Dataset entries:
(* ===== verification/RateLimit.v ===== *)
(** * Rate limits

    The one-second windows of the control handlers ([rateWindow],
    [rateLimitAllows] of [internal/mumble/handlers.go]) and the limiter of the
    login endpoints ([AuthRateLimit] of [internal/middleware/ratelimit.go]).
    Times are nanoseconds; the clock is an argument. *)

From Stdlib Require Import ZArith Lia String.
From stdpp Require Import base numbers list gmap sets option sorting.
From S2P Require Import Prelude Fields.

Module RateLimit.

(** ** The window of a session *)

Definition second : Z := 1000000000.
Record rateWindow := mkWindow { count : Z; windowAt : Z }.
#[global] Instance rateWindow_eta : Eta rateWindow := fun w => mkWindow (count w) (windowAt w).

Definition allow (now : Z) (r : rateWindow) (limit : Z) : rateWindow * bool :=
  let r := if second <? now - windowAt r then mkWindow 0 now else r in
  let r := r <| count := count r + 1 |> in
  (r, count r <=? limit).

(** The zero [time.Time] lies before every reading of the clock by more than a
    window. *)
Definition zero_time : Z := - 2 ^ 63.
Definition rateLimitAllows (now : Z) (limiter : gmap Z rateWindow) (sessionID perSecond : Z) : gmap Z rateWindow * bool :=
  let w := default (mkWindow 0 zero_time) (limiter !! sessionID) in
  let '(w, ok) := allow now w perSecond in (<[sessionID := w]> limiter, ok).

Definition maxTextMessagesPerSecond : Z := 30.
Definition maxUserStatesPerSecond : Z := 10.

(** The requests of all sessions, with the time of each. *)
Fixpoint requests (limiter : gmap Z rateWindow) (perSecond : Z) (calls : list (Z * Z)) : list bool :=
  match calls with
  | [] => []
  | (now, sid) :: calls => let '(limiter, ok) := rateLimitAllows now limiter sid perSecond in ok :: requests limiter perSecond calls
  end.

(** Those of one session alone. *)
Fixpoint alone (w : rateWindow) (limit : Z) (times : list Z) : list bool :=
  match times with
  | [] => []
  | now :: times => let '(w, ok) := allow now w limit in ok :: alone w limit times
  end.

Definition granted (l : list bool) : Z := zlen (filter (fun b => b = true) l).
Lemma granted_nil : granted [] = 0.
Proof. reflexivity. Qed.
Lemma granted_cons b l : granted (b :: l) = (if b then 1 else 0) + granted l.
Proof. unfold granted, zlen. rewrite list.filter_cons. destruct b; cbn [decide_rel]; [rewrite decide_True by done|rewrite decide_False by done]; cbn [length]; lia. Qed.

Lemma allow_cases now w limit :
  allow now w limit = if second <? now - windowAt w then (mkWindow 1 now, 1 <=? limit) else (mkWindow (count w + 1) (windowAt w), count w + 1 <=? limit).
Proof. unfold allow. by destruct (_ <? _). Qed.

(** A window that began in the interval is the only one that reaches into it. *)
Lemma alone_same limit t : 0 <= limit -> forall times w, t <= windowAt w -> 0 <= count w ->
  Forall (fun now => now <= t + second) times -> granted (alone w limit times) <= Z.max 0 (limit - count w).
Proof.
  intros Hl. induction times as [|now times IH]; intros w Hw Hc Ht; [cbn [alone]; rewrite granted_nil; lia|].
  apply Forall_cons_iff in Ht as [Hn Ht]. cbn [alone]. rewrite allow_cases. destruct (Z.ltb_spec second (now - windowAt w)); [lia|]. rewrite granted_cons. specialize (IH (mkWindow (count w + 1) (windowAt w)) Hw ltac:(cbn; lia) Ht). cbn [count windowAt] in IH.
  destruct (Z.leb_spec (count w + 1) limit); lia.
Qed.
Lemma alone_span limit t : 0 <= limit -> forall times w, 0 <= count w ->
  Forall (fun now => t <= now <= t + second) times -> granted (alone w limit times) <= Z.max 0 (limit - count w) + limit.
Proof.
  intros Hl. induction times as [|now times IH]; intros w Hc Ht; [cbn [alone]; rewrite granted_nil; lia|].
  apply Forall_cons_iff in Ht as [Hn Ht]. cbn [alone]. rewrite allow_cases. destruct (Z.ltb_spec second (now - windowAt w)) as [H|H].
  - rewrite granted_cons. pose proof (alone_same limit t Hl times (mkWindow 1 now) ltac:(cbn; lia) ltac:(cbn; lia)) as Hs. cbn [count windowAt] in Hs.
    specialize (Hs ltac:(eapply Forall_impl; [|exact Ht]; cbn; lia)). destruct (Z.leb_spec 1 limit); lia.
  - rewrite granted_cons. specialize (IH (mkWindow (count w + 1) (windowAt w)) ltac:(cbn; lia) Ht). cbn [count windowAt] in IH.
    destruct (Z.leb_spec (count w + 1) limit); lia.
Qed.
Lemma alone_app limit l1 : forall w l2, 0 <= count w -> exists w', alone w limit (l1 ++ l2) = alone w limit l1 ++ alone w' limit l2 /\ 0 <= count w'.
Proof.
  induction l1 as [|now l1 IH]; intros w l2 Hc; [exists w; done|]. cbn [app alone]. destruct (allow now w limit) as [w1 ok] eqn:E.
  destruct (IH w1 l2) as (w' & -> & Hc'); [|by exists w']. rewrite allow_cases in E. destruct (_ <? _); injection E as <- _; cbn [count]; lia.
Qed.

(** Sessions do not share a window. *)
Definition window_of (limiter : gmap Z rateWindow) (sid : Z) : rateWindow := default (mkWindow 0 zero_time) (limiter !! sid).
Definition answers_of (sid : Z) (calls : list (Z * Z)) (answers : list bool) : list bool :=
  map snd (filter (fun p => p.1.2 = sid) (zip calls answers)).
Definition times_of (sid : Z) (calls : list (Z * Z)) : list Z := map fst (filter (fun c => c.2 = sid) calls).
Lemma requests_alone perSecond sid : forall calls limiter,
  answers_of sid calls (requests limiter perSecond calls) = alone (window_of limiter sid) perSecond (times_of sid calls).
Proof.
  unfold answers_of, times_of, window_of. induction calls as [|[now s] calls IH]; intros limiter; [done|]. cbn [requests].
  unfold rateLimitAllows. destruct (allow now _ perSecond) as [w ok] eqn:E. cbn [zip zip_with]. rewrite !list.filter_cons. cbn [fst snd].
  specialize (IH (<[s := w]> limiter)). destruct (decide (s = sid)) as [->|Hne].
  - cbn [map fst snd alone]. rewrite lookup_insert_eq in IH. cbn in IH. rewrite E. by rewrite <- IH.
  - rewrite lookup_insert_ne in IH by done. exact IH.
Qed.

(** No flood gets through. Whatever sessions send and when, a session has
    at most twice its budget of messages accepted within any second, and the
    requests of other sessions make no difference: its answers are those of a
    window of its own. *)
Theorem rate_limit_bounds (perSecond : Z) (calls : list (Z * Z)) (before during after : list Z) (sid t : Z) : 0 <= perSecond ->
  times_of sid calls = before ++ during ++ after -> Forall (fun now => t <= now <= t + second) during ->
  let answers := answers_of sid calls (requests ∅ perSecond calls) in
  answers = alone (mkWindow 0 zero_time) perSecond (times_of sid calls) /\
  granted (take (length during) (drop (length before) answers)) <= 2 * perSecond.
Proof.
  intros Hl Ht Hd answers. assert (answers = alone (mkWindow 0 zero_time) perSecond (times_of sid calls)) as E.
  { unfold answers. rewrite requests_alone. unfold window_of. by rewrite lookup_empty. }
  split; [done|]. rewrite E, Ht.
  assert (forall times w, length (alone w perSecond times) = length times) as Hlen.
  { induction times as [|now times IH]; intros w; [done|]. cbn. by rewrite IH. }
  destruct (alone_app perSecond before (mkWindow 0 zero_time) (during ++ after) ltac:(done)) as (w1 & -> & H1).
  destruct (alone_app perSecond during w1 after H1) as (w2 & -> & H2).
  rewrite drop_app_length' by (by rewrite Hlen). rewrite take_app_length' by (by rewrite Hlen).
  pose proof (alone_span perSecond t Hl during w1 H1 Hd). lia.
Qed.

(** ** The limiter of the login endpoints *)

Record authRateEntry := mkAuth { a_count : Z; a_start : Z }.
Record AuthRateLimit := mkLimiter { byIP : gmap gostring authRateEntry; cleanup : Z }.

Section Auth.
Context (limit window : Z).
Definition interval : Z := window * 2.
Definition NewAuthRateLimit (now : Z) : AuthRateLimit := mkLimiter ∅ (now + interval).

Definition expired (now : Z) (e : authRateEntry) : bool := window <? now - a_start e.
Definition auth_clean (now : Z) (rl : AuthRateLimit) : AuthRateLimit :=
  if cleanup rl <? now
  then mkLimiter (filter (fun kv => expired now kv.2 = false) (byIP rl)) (now + interval) else rl.
Definition auth_count (now : Z) (m : gmap gostring authRateEntry) (ip : gostring) : gmap gostring authRateEntry * bool :=
  match m !! ip with
  | None => (<[ip := mkAuth 1 now]> m, true)
  | Some e =>
      if expired now e then (<[ip := mkAuth 1 now]> m, true) else
      if limit <=? a_count e then (m, false) else (<[ip := mkAuth (a_count e + 1) (a_start e)]> m, true)
  end.
Definition auth_allow (now : Z) (rl : AuthRateLimit) (ip : gostring) : AuthRateLimit * bool :=
  let rl := auth_clean now rl in
  let '(m, ok) := auth_count now (byIP rl) ip in (mkLimiter m (cleanup rl), ok).

Fixpoint auth_run (rl : AuthRateLimit) (calls : list (Z * gostring)) : list bool :=
  match calls with
  | [] => []
  | (now, ip) :: calls => let '(rl, ok) := auth_allow now rl ip in ok :: auth_run rl calls
  end.
(** The same without ever forgetting an entry. *)
Fixpoint full_run (m : gmap gostring authRateEntry) (calls : list (Z * gostring)) : list bool :=
  match calls with
  | [] => []
  | (now, ip) :: calls => let '(m, ok) := auth_count now m ip in ok :: full_run m calls
  end.

(** At time [now] the two tables agree up to entries that have expired. *)
Definition forgets (now : Z) (m full : gmap gostring authRateEntry) : Prop :=
  forall ip, m !! ip = full !! ip \/ (m !! ip = None /\ exists e, full !! ip = Some e /\ expired now e = true).

Lemma expired_mono now now' e : now <= now' -> expired now e = true -> expired now' e = true.
Proof. unfold expired. rewrite !Z.ltb_lt. lia. Qed.
Lemma forgets_mono now now' m full : now <= now' -> forgets now m full -> forgets now' m full.
Proof. intros Hle H ip. destruct (H ip) as [?|(? & e & ? & ?)]; [by left|right]. eauto 6 using expired_mono. Qed.
Lemma forgets_clean now rl full : forgets now (byIP rl) full -> forgets now (byIP (auth_clean now rl)) full.
Proof.
  intros H. unfold auth_clean. destruct (cleanup rl <? now); [|done]. cbn. intros ip. rewrite map_lookup_filter.
  destruct (H ip) as [E|(E & e & He & Hx)]; [|right; rewrite E; eauto]. rewrite E. destruct (full !! ip) as [e|]; [|by left]. cbn.
  destruct (expired now e) eqn:Hx; [right; split; [done|eauto]|by left].
Qed.
Lemma forgets_count now m full ip : forgets now m full ->
  (auth_count now m ip).2 = (auth_count now full ip).2 /\ forgets now (auth_count now m ip).1 (auth_count now full ip).1.
Proof.
  intros H. assert (forall e, forgets now (<[ip := e]> m) (<[ip := e]> full)) as Hi.
  { intros e ip'. destruct (decide (ip' = ip)) as [->|Hne]; [left; by rewrite !lookup_insert_eq|rewrite !lookup_insert_ne by done; apply H]. }
  unfold auth_count. destruct (H ip) as [E|(E & e & He & Hx)].
  - rewrite E. repeat case_match; cbn; split; try done; apply Hi.
  - rewrite E, He, Hx. split; [done|apply Hi].
Qed.

Lemma sorted_ahead now (ip : gostring) calls : Sorted Z.le (map fst ((now, ip) :: calls)) -> Forall (fun c : Z * gostring => now <= c.1) calls.
Proof.
  intros Hs. apply Sorted_StronglySorted in Hs; [|intros ???; lia]. apply StronglySorted_inv in Hs as [_ Hs]. rewrite Forall_forall in *.
  intros c Hc. apply Hs. by apply in_map.
Qed.

(** Forgetting is invisible: the limiter drops old entries now and then to
    bound its memory, and with a clock that does not run backwards every answer
    it gives is the one it would give if it had kept them all. *)
Theorem auth_cleanup_invisible (start : Z) (calls : list (Z * gostring)) : Sorted Z.le (map fst calls) ->
  auth_run (NewAuthRateLimit start) calls = full_run ∅ calls.
Proof.
  intros Hs. assert (forall calls rl full t, Sorted Z.le (map fst calls) -> Forall (fun c => t <= c.1) calls ->
    forgets t (byIP rl) full -> auth_run rl calls = full_run full calls) as H.
  { clear. induction calls as [|[now ip] calls IH]; intros rl full t Hs Ht H; [done|]. cbn [auth_run full_run]. unfold auth_allow.
    apply Forall_cons_iff in Ht as [Ht _]. cbn in Ht.
    apply (forgets_mono t now) in H; [|done]. apply forgets_clean in H. destruct (forgets_count now _ full ip H) as [E H'].
    destruct (auth_count now (byIP (auth_clean now rl)) ip) as [m ok], (auth_count now full ip) as [full' ok']. cbn in E, H'. subst ok'. f_equal.
    apply (IH (mkLimiter m _) full' now); [by apply Sorted_inv in Hs as [? _]| |done].
    by apply sorted_ahead in Hs. }
  destruct calls as [|[now ip] calls]; [done|]. apply (H _ _ _ now); [done| |intros ip'; by left].
  constructor; [done|]. by apply sorted_ahead in Hs.
Qed.
End Auth.

Lemma rate_limit_bounds_witness :
  let calls := [(5, 1); (6, 2); (7, 1); (8, 1); (2000000000, 1)] in
  let answers := answers_of 1 calls (requests ∅ 2 calls) in
  answers = [true; true; false; true] /\
  (answers = alone (mkWindow 0 zero_time) 2 (times_of 1 calls) /\ granted (take 3 (drop 0 answers)) <= 2 * 2).
Proof.
  intros calls answers. split; [vm_compute; reflexivity|].
  apply (rate_limit_bounds 2 calls [] [5; 7; 8] [2000000000] 1 5); [lia|reflexivity|repeat constructor; vm_compute; discriminate].
Defined.

Lemma auth_cleanup_invisible_witness :
  let calls := [(0, [1]); (1, [2]); (2, [1]); (3, [1]); (25, [1]); (26, [2])] in
  auth_run 2 10 (NewAuthRateLimit 10 0) calls = full_run 2 10 ∅ calls /\ full_run 2 10 ∅ calls = [true; true; true; false; true; true].
Proof.
  intros calls. split; [apply (auth_cleanup_invisible 2 10 0 calls); repeat constructor; vm_compute; discriminate|vm_compute; reflexivity].
Defined.
End RateLimit.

TASK BRIEF – Quote the records above exactly, from the first line through the line containing "Lemma granted_cons b", and nothing more.

TASK ANSWER –
(* ===== verification/RateLimit.v ===== *)
(** * Rate limits

    The one-second windows of the control handlers ([rateWindow],
    [rateLimitAllows] of [internal/mumble/handlers.go]) and the limiter of the
    login endpoints ([AuthRateLimit] of [internal/middleware/ratelimit.go]).
    Times are nanoseconds; the clock is an argument. *)

From Stdlib Require Import ZArith Lia String.
From stdpp Require Import base numbers list gmap sets option sorting.
From S2P Require Import Prelude Fields.

Module RateLimit.

(** ** The window of a session *)

Definition second : Z := 1000000000.
Record rateWindow := mkWindow { count : Z; windowAt : Z }.
#[global] Instance rateWindow_eta : Eta rateWindow := fun w => mkWindow (count w) (windowAt w).

Definition allow (now : Z) (r : rateWindow) (limit : Z) : rateWindow * bool :=
  let r := if second <? now - windowAt r then mkWindow 0 now else r in
  let r := r <| count := count r + 1 |> in
  (r, count r <=? limit).

(** The zero [time.Time] lies before every reading of the clock by more than a
    window. *)
Definition zero_time : Z := - 2 ^ 63.
Definition rateLimitAllows (now : Z) (limiter : gmap Z rateWindow) (sessionID perSecond : Z) : gmap Z rateWindow * bool :=
  let w := default (mkWindow 0 zero_time) (limiter !! sessionID) in
  let '(w, ok) := allow now w perSecond in (<[sessionID := w]> limiter, ok).

Definition maxTextMessagesPerSecond : Z := 30.
Definition maxUserStatesPerSecond : Z := 10.

(** The requests of all sessions, with the time of each. *)
Fixpoint requests (limiter : gmap Z rateWindow) (perSecond : Z) (calls : list (Z * Z)) : list bool :=
  match calls with
  | [] => []
  | (now, sid) :: calls => let '(limiter, ok) := rateLimitAllows now limiter sid perSecond in ok :: requests limiter perSecond calls
  end.

(** Those of one session alone. *)
Fixpoint alone (w : rateWindow) (limit : Z) (times : list Z) : list bool :=
  match times with
  | [] => []
  | now :: times => let '(w, ok) := allow now w limit in ok :: alone w limit times
  end.

Definition granted (l : list bool) : Z := zlen (filter (fun b => b = true) l).
Lemma granted_nil : granted [] = 0.
Proof. reflexivity. Qed.
Lemma granted_cons b l : granted (b :: l) = (if b then 1 else 0) + granted l.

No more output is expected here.